■ **Exercise objective**
From the entries below, copy exactly the lines from the one that contains "Record object : Type" through the one that contains "(** Instantiating a", both included, and only those.

■ **Source material**
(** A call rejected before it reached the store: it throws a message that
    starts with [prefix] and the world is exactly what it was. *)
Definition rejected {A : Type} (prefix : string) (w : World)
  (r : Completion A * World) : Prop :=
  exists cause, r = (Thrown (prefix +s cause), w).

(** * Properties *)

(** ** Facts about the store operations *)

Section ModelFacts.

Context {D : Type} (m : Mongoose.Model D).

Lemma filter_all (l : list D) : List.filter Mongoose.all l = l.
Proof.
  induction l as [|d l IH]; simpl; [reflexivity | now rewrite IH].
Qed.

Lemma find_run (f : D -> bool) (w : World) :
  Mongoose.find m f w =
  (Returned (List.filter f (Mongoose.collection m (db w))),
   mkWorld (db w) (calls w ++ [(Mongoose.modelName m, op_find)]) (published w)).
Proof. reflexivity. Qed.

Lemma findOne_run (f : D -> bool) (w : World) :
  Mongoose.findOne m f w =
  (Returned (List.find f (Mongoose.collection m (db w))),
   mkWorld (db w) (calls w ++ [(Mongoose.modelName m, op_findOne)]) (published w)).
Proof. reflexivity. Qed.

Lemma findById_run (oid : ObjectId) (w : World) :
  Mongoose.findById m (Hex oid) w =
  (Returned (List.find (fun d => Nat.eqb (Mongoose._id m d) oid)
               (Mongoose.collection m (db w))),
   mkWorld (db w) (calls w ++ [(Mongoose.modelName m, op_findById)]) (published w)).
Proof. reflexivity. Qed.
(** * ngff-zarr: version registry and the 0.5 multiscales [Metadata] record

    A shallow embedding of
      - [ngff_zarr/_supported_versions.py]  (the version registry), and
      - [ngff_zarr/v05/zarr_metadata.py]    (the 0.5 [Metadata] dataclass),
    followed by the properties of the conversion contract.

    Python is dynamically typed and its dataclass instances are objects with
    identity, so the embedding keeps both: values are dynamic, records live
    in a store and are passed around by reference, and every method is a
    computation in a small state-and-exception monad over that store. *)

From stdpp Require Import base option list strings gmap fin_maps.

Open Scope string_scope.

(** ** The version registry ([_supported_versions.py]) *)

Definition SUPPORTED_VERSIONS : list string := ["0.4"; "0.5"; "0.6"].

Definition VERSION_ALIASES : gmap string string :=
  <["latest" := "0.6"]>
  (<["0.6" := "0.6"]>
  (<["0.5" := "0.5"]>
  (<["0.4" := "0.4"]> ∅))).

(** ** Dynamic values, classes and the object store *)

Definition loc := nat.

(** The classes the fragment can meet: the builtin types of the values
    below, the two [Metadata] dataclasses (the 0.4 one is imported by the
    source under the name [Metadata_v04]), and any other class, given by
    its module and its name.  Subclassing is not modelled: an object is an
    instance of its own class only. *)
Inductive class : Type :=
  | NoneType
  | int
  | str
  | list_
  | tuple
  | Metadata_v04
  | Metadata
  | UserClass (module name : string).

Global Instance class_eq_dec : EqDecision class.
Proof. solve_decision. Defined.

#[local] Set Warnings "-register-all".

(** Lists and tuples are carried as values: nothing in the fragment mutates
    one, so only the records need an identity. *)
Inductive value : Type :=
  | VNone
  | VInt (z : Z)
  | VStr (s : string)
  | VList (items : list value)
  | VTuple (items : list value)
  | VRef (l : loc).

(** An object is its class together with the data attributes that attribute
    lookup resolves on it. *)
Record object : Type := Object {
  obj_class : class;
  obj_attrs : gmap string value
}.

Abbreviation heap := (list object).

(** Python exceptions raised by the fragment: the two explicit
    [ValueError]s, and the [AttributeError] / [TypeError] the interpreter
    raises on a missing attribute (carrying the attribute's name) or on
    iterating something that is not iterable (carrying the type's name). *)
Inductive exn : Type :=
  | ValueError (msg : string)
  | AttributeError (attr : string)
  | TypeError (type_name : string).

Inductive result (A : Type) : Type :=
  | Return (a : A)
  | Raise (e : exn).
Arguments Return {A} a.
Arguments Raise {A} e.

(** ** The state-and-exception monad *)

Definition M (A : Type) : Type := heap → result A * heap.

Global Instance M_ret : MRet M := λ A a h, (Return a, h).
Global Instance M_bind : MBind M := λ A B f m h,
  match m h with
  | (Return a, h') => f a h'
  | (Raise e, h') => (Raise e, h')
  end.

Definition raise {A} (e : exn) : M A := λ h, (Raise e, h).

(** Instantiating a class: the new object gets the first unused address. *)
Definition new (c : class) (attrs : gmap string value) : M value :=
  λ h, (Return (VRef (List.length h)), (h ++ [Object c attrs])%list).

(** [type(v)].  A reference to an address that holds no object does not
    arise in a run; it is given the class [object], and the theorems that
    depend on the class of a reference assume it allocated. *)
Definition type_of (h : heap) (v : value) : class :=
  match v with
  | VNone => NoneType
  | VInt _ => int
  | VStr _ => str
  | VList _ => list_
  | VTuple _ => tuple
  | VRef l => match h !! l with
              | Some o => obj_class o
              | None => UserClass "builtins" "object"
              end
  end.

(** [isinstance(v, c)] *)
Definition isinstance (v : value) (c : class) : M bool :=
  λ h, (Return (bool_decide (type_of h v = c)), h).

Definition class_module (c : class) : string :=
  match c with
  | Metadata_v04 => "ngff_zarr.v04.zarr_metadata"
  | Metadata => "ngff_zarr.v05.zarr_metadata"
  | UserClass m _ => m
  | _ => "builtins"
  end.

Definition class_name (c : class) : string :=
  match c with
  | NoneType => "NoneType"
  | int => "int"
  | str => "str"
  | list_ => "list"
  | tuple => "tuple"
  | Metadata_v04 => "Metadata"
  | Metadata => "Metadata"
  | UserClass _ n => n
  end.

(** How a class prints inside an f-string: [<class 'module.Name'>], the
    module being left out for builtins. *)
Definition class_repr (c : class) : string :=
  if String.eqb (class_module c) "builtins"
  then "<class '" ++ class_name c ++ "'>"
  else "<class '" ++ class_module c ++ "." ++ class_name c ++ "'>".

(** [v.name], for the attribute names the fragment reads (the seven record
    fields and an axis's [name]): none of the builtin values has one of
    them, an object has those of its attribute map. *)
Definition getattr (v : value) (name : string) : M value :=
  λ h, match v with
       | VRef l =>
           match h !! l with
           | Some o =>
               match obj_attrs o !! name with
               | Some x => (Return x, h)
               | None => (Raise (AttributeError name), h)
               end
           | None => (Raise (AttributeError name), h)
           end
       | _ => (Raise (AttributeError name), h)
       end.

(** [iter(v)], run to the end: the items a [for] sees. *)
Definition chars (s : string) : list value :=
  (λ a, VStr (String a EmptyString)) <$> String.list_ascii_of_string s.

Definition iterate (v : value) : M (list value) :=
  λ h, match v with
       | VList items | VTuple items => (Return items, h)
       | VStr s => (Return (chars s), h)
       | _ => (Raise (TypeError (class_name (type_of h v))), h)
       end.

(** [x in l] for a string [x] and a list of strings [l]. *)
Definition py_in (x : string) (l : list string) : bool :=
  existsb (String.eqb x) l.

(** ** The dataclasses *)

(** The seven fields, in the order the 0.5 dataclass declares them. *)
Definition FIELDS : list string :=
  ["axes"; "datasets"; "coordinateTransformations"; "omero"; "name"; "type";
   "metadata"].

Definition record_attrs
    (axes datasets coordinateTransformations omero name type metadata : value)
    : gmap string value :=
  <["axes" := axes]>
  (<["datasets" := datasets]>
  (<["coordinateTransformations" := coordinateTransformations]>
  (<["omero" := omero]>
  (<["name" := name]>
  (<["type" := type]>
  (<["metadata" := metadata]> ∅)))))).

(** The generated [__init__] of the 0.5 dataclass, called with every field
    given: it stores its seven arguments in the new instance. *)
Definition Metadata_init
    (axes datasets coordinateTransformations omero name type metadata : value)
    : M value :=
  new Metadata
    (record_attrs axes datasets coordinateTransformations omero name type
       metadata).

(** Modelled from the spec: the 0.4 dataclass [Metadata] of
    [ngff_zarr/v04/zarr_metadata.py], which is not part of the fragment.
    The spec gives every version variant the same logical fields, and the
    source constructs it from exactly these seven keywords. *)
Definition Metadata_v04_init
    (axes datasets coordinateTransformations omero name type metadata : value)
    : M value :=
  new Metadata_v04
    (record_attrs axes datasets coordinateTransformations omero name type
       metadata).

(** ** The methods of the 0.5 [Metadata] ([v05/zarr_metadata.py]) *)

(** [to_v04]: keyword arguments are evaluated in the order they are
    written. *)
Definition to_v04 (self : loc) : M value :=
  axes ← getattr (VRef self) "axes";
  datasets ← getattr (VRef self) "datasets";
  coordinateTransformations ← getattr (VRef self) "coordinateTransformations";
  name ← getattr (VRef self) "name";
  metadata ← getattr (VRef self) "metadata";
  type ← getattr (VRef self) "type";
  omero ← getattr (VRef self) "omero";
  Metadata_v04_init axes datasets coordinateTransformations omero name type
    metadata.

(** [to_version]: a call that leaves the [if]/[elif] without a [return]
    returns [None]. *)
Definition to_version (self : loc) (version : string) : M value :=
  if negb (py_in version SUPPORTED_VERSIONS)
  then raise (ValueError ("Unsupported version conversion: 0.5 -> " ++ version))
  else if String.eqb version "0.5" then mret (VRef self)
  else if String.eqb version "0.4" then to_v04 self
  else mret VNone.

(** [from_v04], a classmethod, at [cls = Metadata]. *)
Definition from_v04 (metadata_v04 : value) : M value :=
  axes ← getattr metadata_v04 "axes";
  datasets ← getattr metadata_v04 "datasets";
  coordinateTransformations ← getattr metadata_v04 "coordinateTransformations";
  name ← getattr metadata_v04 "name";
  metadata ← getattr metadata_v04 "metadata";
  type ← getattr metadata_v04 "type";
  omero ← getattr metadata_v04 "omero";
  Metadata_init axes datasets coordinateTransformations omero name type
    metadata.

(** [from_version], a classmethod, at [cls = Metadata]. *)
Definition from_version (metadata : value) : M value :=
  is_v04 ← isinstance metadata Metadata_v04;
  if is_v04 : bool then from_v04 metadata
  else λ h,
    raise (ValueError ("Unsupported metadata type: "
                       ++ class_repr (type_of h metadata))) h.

■ **Result of the exercise**
Record object : Type := Object {
  obj_class : class;
  obj_attrs : gmap string value
}.

Abbreviation heap := (list object).

(** Python exceptions raised by the fragment: the two explicit
    [ValueError]s, and the [AttributeError] / [TypeError] the interpreter
    raises on a missing attribute (carrying the attribute's name) or on
    iterating something that is not iterable (carrying the type's name). *)
Inductive exn : Type :=
  | ValueError (msg : string)
  | AttributeError (attr : string)
  | TypeError (type_name : string).

Inductive result (A : Type) : Type :=
  | Return (a : A)
  | Raise (e : exn).
Arguments Return {A} a.
Arguments Raise {A} e.

(** ** The state-and-exception monad *)

Definition M (A : Type) : Type := heap → result A * heap.

Global Instance M_ret : MRet M := λ A a h, (Return a, h).
Global Instance M_bind : MBind M := λ A B f m h,
  match m h with
  | (Return a, h') => f a h'
  | (Raise e, h') => (Raise e, h')
  end.

Definition raise {A} (e : exn) : M A := λ h, (Raise e, h).

(** Instantiating a class: the new object gets the first unused address. *)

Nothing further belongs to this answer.